Soweit die rechtliche Handreichung. Aber wie geht es jetzt in der Praxis weiter? Bundestagspräsident Schäuble hat in seinem Brief an die Fraktionschefs angeboten, mit ihnen "die Möglichkeit virtueller Plenarsitzungen vertieft zu erörtern". Der Brief stammt vom 2. April. Doch bisher ist das Interesse ziemlich mau.

Die Fraktionen wollen nicht während einer laufenden Krise hektisch die Verfassung ändern. Sogar die sich ansonsten demonstrativ digital gebende FDP ist jetzt zurückhaltend.

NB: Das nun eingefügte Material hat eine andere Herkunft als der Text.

(* ===== verification/HubGates.v ===== *)
(** * HubGates: who may move what, over the whole life of a hub *)

From S2P Require Import Prelude ByteIO Tables Crypto Safety Shedding Frame Estop StateChannel StreamBundle MsgIntent MsgHello MsgTrust MsgWish.
From S2P Require Import Catalog Registry HubSession HubState StateM HubWorld HubCore HubSafety HubPump HubUpdate HubSteps.
From S2P Require Import HubWalk HubWalkMotion HubWalkAll HubWithdraw HubBench HubLatch.
#[local] Open Scope Z_scope.

Section Gates.
Context {E R : Type} `{Env E} `{FairRandom R} `{ICrypto}.
Abbreviation W := (World E R) (only parsing).

(** ** Ownership *)

Definition owners_active (w : W) : Prop :=
  forall src, ownerOf src (_ownership (w_hub w)) <> 0 -> active (ownerOf src (_ownership (w_hub w))) (sessions (w_hub w)).

Lemma owners_active_core (w w' : W) :
  c_owners (core (w_hub w')) = c_owners (core (w_hub w)) -> c_sessions (core (w_hub w')) = c_sessions (core (w_hub w)) ->
  owners_active w -> owners_active w'.
Proof. unfold owners_active, core. cbn. by intros -> ->. Qed.

Lemma step_owners_active (w w' : W) : Step w w' -> owners_active w -> owners_active w'.
Proof.
  intros Hs Hw. destruct Hs as [c Hc|A f|f Hf|f vs Hf Hk|f i v src tk Hi Ha Hr Hf|f t Hf Ht|f Hn|f Hn Ho Hv Hr|Hn Ha|Hn Ha|c Hc].
  - apply (owners_active_core w); [by rewrite call_world..|done].
  - destruct (draw_world f w) as [Hh _]. apply (owners_active_core w); [by rewrite Hh..|done].
  - apply (owners_active_core w); [by rewrite <- Hf..|done].
  - assert (Ho : _ownership (f (w_hub w)) = _ownership (w_hub w)) by exact (f_equal c_owners Hf).
    intros src Hsrc. cbn in Hsrc |- *. rewrite Ho in Hsrc |- *.
    destruct (Hk _ Hsrc (Hw src Hsrc)) as [Hact|Hdis]; [exact Hact|]. by destruct (Hdis src).
  - intros src' Hsrc'. assert (Ho := f_equal c_owners Hf). assert (Hv := f_equal c_sessions Hf). cbn in Hsrc', Ho, Hv |- *.
    rewrite Ho in Hsrc' |- *. rewrite Hv.
    destruct (acquire_owners src (v_id v) (v_role v) tk (_ownership (w_hub w)) src') as [Heq|Heq]; rewrite Heq in Hsrc' |- *.
    + by apply Hw.
    + exists v. split; [|done]. apply list_elem_of_In, list_elem_of_lookup. by exists i.
  - intros src Hsrc. assert (Ho := f_equal c_owners Hf). assert (Hv := f_equal c_sessions Hf). cbn in Hsrc, Ho, Hv |- *.
    rewrite Ho in Hsrc |- *. rewrite Hv. destruct (Ht src) as [Hz|Hz]; rewrite Hz in Hsrc |- *; [by apply Hw|done].
  - rewrite run_bind. cbv beta. rewrite run_bind. cbv beta.
    apply (owners_active_core w); [rewrite (proj2 (snapshot_world _)); by rewrite call_world..|done].
  - rewrite run_bind. cbv beta. apply (owners_active_core w); [rewrite (proj2 (snapshot_world _))..|done]; [exact Ho|exact Hv].
  - apply (owners_active_core w); [by rewrite call_world..|done].
  - rewrite run_bind. cbv beta. rewrite run_bind. cbv beta.
    apply (owners_active_core w); [rewrite (proj2 (snapshot_world _)); by rewrite call_world..|done].
  - apply (owners_active_core w); [by rewrite call_world..|done].
Qed.

Lemma move_owners_active (w w' : W) : Move w w' -> owners_active w -> owners_active w'.
Proof.
  intros [? [? Hs|c|f s Hf|f Hf]|t]; [by apply step_owners_active|done|..]; apply owners_active_core.
  - exact (f_equal c_owners Hf).
  - exact (f_equal c_sessions Hf).
  - exact (f_equal c_owners Hf).
  - exact (f_equal c_sessions Hf).
  - by rewrite call_world.
  - by rewrite call_world.
Qed.

(** C3. Control never outlives its session: at every moment of every life of a hub, whoever owns a source is a
    session in one of the slots, and one that is neither gone nor stale - through takeovers, disconnects,
    evictions, resumptions in another slot, write failures and every other path a session can take. *)
Theorem owners_are_active_sessions c env rng calls src :
  Forall (fun a => allowed a = true) calls ->
  let h := w_hub (life calls (powered_on c env rng : W)).2 in
  ownerOf src (_ownership h) <> 0 ->
  exists s, In s (_slots h) /\ hs_session_id (sl_session s) = ownerOf src (_ownership h)
    /\ occupied (sl_session s) = true /\ hs_state (sl_session s) <> STALE.
Proof.
  intros Hc. assert (Hi : owners_active (powered_on c env rng : W)) by (by intros src'; cbn).
  pose proof (life_moves calls Hc (powered_on c env rng)) as Hs. cbn zeta.
  assert (Hw : owners_active (life calls (powered_on c env rng : W)).2).
  { revert Hi. induction Hs as [|w1 w2 w3 Hs _ IH]; [done|]. intros Hi. by eapply IH, move_owners_active. }
  intros Hsrc. destruct (Hw src Hsrc) as (v & Hin & Ha & Hid). unfold sessions in Hin. apply in_map_iff in Hin as (s & <- & Hin).
  exists s. split_and!; [done|done|..]; revert Ha; unfold v_active, occupied; cbn; by destruct (hs_state (sl_session s)).
Qed.

(** ** Acting for a client *)

(** A call with the hub and the catalog it was made on; whoever acted for a client was entitled to it there and then. *)
Inductive witnessed : list Event -> list (Hub * Catalog) -> Prop :=
| witnessed_nil : witnessed [] []
| witnessed_cons c a t h cat seen :
    (acts c = true -> entitled c h cat t) -> witnessed t seen -> witnessed (Did c a :: t) ((h, cat) :: seen).

Lemma witnessed_at later c a earlier seen :
  witnessed (later ++ Did c a :: earlier) seen -> acts c = true ->
  exists h cat, seen !! length later = Some (h, cat) /\ entitled c h cat earlier.
Proof.
  revert seen. induction later as [|e later IH]; intros seen Hw Hc; cbn [app] in Hw.
  - inversion Hw as [|c' a' t h cat seen' He Ht Heq1 Heq2]; subst. exists h, cat. by split; [|apply He].
  - inversion Hw as [|c' a' t h cat seen' He Ht Heq1 Heq2]; subst. by apply IH.
Qed.

Lemma move_logs (w w' : W) : Move w w' -> logs (fun c => acts c = true -> entitled c (w_hub w) (w_catalog w) (w_trace w)) w w'.
Proof.
  intros [? [? Hs|c|f s Hf|f Hf]|t]; [|by left..|by apply logs_call].
  apply step_logs in Hs as [Hs|(c & a & Ht & Hseen & _ & Hc)]; [by left|right; by exists c, a].
Qed.

Lemma moves_witnessed (w w' : W) : Moves w w' -> witnessed (w_trace w) (w_seen w) -> witnessed (w_trace w') (w_seen w').
Proof.
  induction 1 as [|w1 w2 w3 Hs _ IH]; [done|]. intros Hw. apply IH.
  destruct (move_logs _ _ Hs) as [[-> ->]|(c & a & -> & -> & He)]; [done|by constructor].
Qed.

Lemma acted_when_entitled cat0 env rng calls c a earlier later :
  Forall (fun a => allowed a = true) calls -> acts c = true ->
  let w := (life calls (powered_on cat0 env rng : W)).2 in
  w_trace w = later ++ Did c a :: earlier ->
  exists h cat, w_seen w !! length later = Some (h, cat) /\ entitled c h cat earlier.
Proof.
  intros Hc Hact. cbn zeta. intros Ht.
  pose proof (moves_witnessed _ _ (life_moves calls Hc (powered_on cat0 env rng)) witnessed_nil) as Hw.
  rewrite Ht in Hw. by eapply witnessed_at.
Qed.

(** C1. Whenever the delegate is made to apply an intent, the session it is applied for has every right to it
    in the hub as it is when the call is made ([w_seen] keeps the hub and the catalog next to every call): it
    is neither gone nor stale and has adopted the catalog; the channel takes intents and
    the session's role reaches what its fields demand; the delegate has said which source the channel moves
    and the session owns that source; and unless PAUSE is off the delegate has just admitted this very
    motion.  So no order of frames, ticks and calls lets a stale, unready, under-privileged or usurped session
    act, and a paused machine does not move by an intent. *)
Theorem intents_are_applied_by_right c env rng calls act ch fields role a earlier later :
  Forall (fun a => allowed a = true) calls ->
  act = applyIntent ch fields role \/ act = applyTrialIntent ch fields role ->
  let w := (life calls (powered_on c env rng : W)).2 in
  w_trace w = later ++ Did act a :: earlier ->
  exists h cat i, w_seen w !! length later = Some (h, cat) /\ may_apply i ch fields role h cat earlier.
Proof.
  intros Hc Hact. cbn zeta. intros Ht. assert (Hacts : acts act = true) by (by destruct Hact as [->| ->]).
  destruct (acted_when_entitled _ _ _ _ _ _ _ _ Hc Hacts Ht) as (h & cat & Hs & Hm).
  exists h, cat. destruct Hact as [->| ->]; destruct Hm as [i Hm]; by exists i.
Qed.

(** C4. The same for streams: a bundle reaches the delegate only from a session that is awake and ready in
    the hub as it is when the call is made, holds a publish grant on that client-to-hub STREAM channel of the
    catalog, owns the source the channel moves, sent at least one sample, and is not held by PAUSE. *)
Theorem bundles_are_delivered_by_right c env rng calls ch session b a earlier later :
  Forall (fun a => allowed a = true) calls ->
  let w := (life calls (powered_on c env rng : W)).2 in
  w_trace w = later ++ Did (onStreamBundle ch session b) a :: earlier ->
  exists h cat i, w_seen w !! length later = Some (h, cat) /\ may_deliver i ch session b h cat earlier.
Proof.
  intros Hc. cbn zeta. intros Ht.
  destruct (acted_when_entitled _ _ _ _ (onStreamBundle ch session b) _ _ _ Hc eq_refl Ht) as (h & cat & Hs & i & Hm). by exists h, cat, i.
Qed.
End Gates.

(** ** On the bench *)

Lemma owners_are_active_sessions_witness :
  let h := w_hub (bench_run bench_estop bench_joined) in ownerOf 1 (_ownership h) = 2 /\
  exists s, In s (_slots h) /\ hs_session_id (sl_session s) = 2 /\ occupied (sl_session s) = true /\ hs_state (sl_session s) <> STALE.
Proof.
  unfold bench_run. cbv zeta.
  pose proof (owners_are_active_sessions bench_catalog bench_joined (mkCounter 1) bench_estop 1
    ltac:(repeat constructor)) as Ho. cbv zeta in Ho.
  assert (Heq : ownerOf 1 (_ownership (w_hub (life bench_estop (powered_on bench_catalog bench_joined (mkCounter 1))).2)) = 2)
    by (vm_compute; reflexivity).
  split; [exact Heq|]. rewrite Heq in Ho. by apply Ho.
Defined.

(** The tenth event from the end is the client's motion. *)
Lemma intents_are_applied_by_right_witness :
  exists h cat i, w_seen (bench_run bench_estop bench_joined) !! 9%nat = Some (h, cat) /\
    may_apply i 0x300 [(1, VU64 3)] AccessLevel.configure h cat (drop 10 (w_trace (bench_run bench_estop bench_joined))).
Proof.
  apply (intents_are_applied_by_right bench_catalog bench_joined (mkCounter 1) bench_estop
    (applyIntent 0x300 [(1, VU64 3)] AccessLevel.configure) 0x300 [(1, VU64 3)] AccessLevel.configure (ok [(1, VU64 3)], false)
    (drop 10 (w_trace (bench_run bench_estop bench_joined))) (take 9 (w_trace (bench_run bench_estop bench_joined)))).
  - repeat constructor.
  - by left.
  - vm_compute. reflexivity.
Defined.

Definition stream_frame : list byte :=
  let w := fst (addSample (BundleWriter_new (replicate 64 Byte.x00) 0 0 1 20000) 0 []) in take (bw_finalize w) (bw_out w).

(** A client that joins with a publish wish at 20 Hz, and streams. *)
Definition bench_streams : Bench :=
  bench [(0%nat, frame_of FrameType.HELLO 0 (encoded 128 (encodeHello (set_hl_publishes [mkPublishWish 0x301 0x41A00000 None]
            (set_hl_catalog_etag (Some bench_etag) (set_hl_instance_id (replicate instance_id_bytes Byte.x05) HelloMsg_new))))));
         (0%nat, frame_of FrameType.STREAM 0x301 stream_frame)] false true.

Abbreviation bench_streaming := (bench_run [api_attach 0; api_update 4 1000000] bench_streams) (only parsing).

Lemma bundles_are_delivered_by_right_witness :
  exists h cat i, w_seen bench_streaming !! 3%nat = Some (h, cat) /\
    may_deliver i 0x301 2 (mkBundleView stream_frame 0 1 0 1) h cat (drop 4 (w_trace bench_streaming)).
Proof.
  apply (bundles_are_delivered_by_right bench_catalog bench_streams (mkCounter 1) [api_attach 0; api_update 4 1000000]
    0x301 2 (mkBundleView stream_frame 0 1 0 1) tt (drop 4 (w_trace bench_streaming)) (take 3 (w_trace bench_streaming))).
  - repeat constructor.
  - vm_compute. reflexivity.
Defined.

Vor zwei Jahren hat der Erste Parlamentarische Geschäftsführer der FDP-Fraktion, Marco Buschmann, zum Beispiel verlangt, dass der Bundestag elektronische Abstimmungen einführen soll. "Dafür sollen Kartenlesegeräte an jedem Platz im Plenum installiert werden, Abgeordnete können dann mittels eines elektronischen Abstimmungsausweises an der Abstimmung teilnehmen", hatte Buschmann damals vorgeschlagen. Jetzt sagt er, seine Fraktion setze sich "unabhängig von Corona für modernere und digitalere Arbeitsweisen im Bundestag ein". Aber das Grundgesetz sollte man nicht überstürzt ändern, "im Stress der Krise ist die Gefahr von Abwägungs- und Flüchtigkeitsfehlern zu groß".

In Ausschusssitzungen sind Videokonferenzen möglich

Bisher haben sich die sechs Bundestagsfraktionen in der Corona-Krise deshalb lediglich auf kleinere Anpassungen verständigt, für die nur die Geschäftsordnung des Bundestages, nicht aber das Grundgesetz geändert werden muss. So dürfen die Mitglieder von Ausschüssen des Bundestages künftig auch "über elektronische Kommunikationsmittel" an den Ausschusssitzungen teilnehmen - dort sind jetzt also auch Videokonferenzen möglich. Diese Sonderregelung wegen der Corona-Krise soll aber nur bis Ende September in Kraft bleiben.

Außerdem wurde - ebenfalls befristet - das Quorum für die Beschlussfähigkeit des Bundestags von 50 auf 25 Prozent der Mitglieder gesenkt. Damit werde "dem Umstand Rechnung getragen, dass möglicherweise eine größere Zahl von Abgeordneten aufgrund von Schutzmaßnahmen (wegen der Corona-Krise) nicht an den Sitz des Bundestages anreisen kann", heißt es in der Begründung.

Die Fraktionen sind der Auffassung, dass das reicht, um die Arbeitsfähigkeit des Parlaments zu erhalten. Außerdem zeigen sich bei der Eindämmung des Corona-Virus mittlerweile ja schon die ersten Erfolge - es wird bereits darüber diskutiert, wann einige der Maßnahmen wieder gelockert werden können.

Eine größere Änderung gibt es wegen der Corona-Krise im Bundestag aber doch schon: Die meisten Fraktionen haben jetzt zum ersten Mal virtuelle Fraktionssitzungen abgehalten.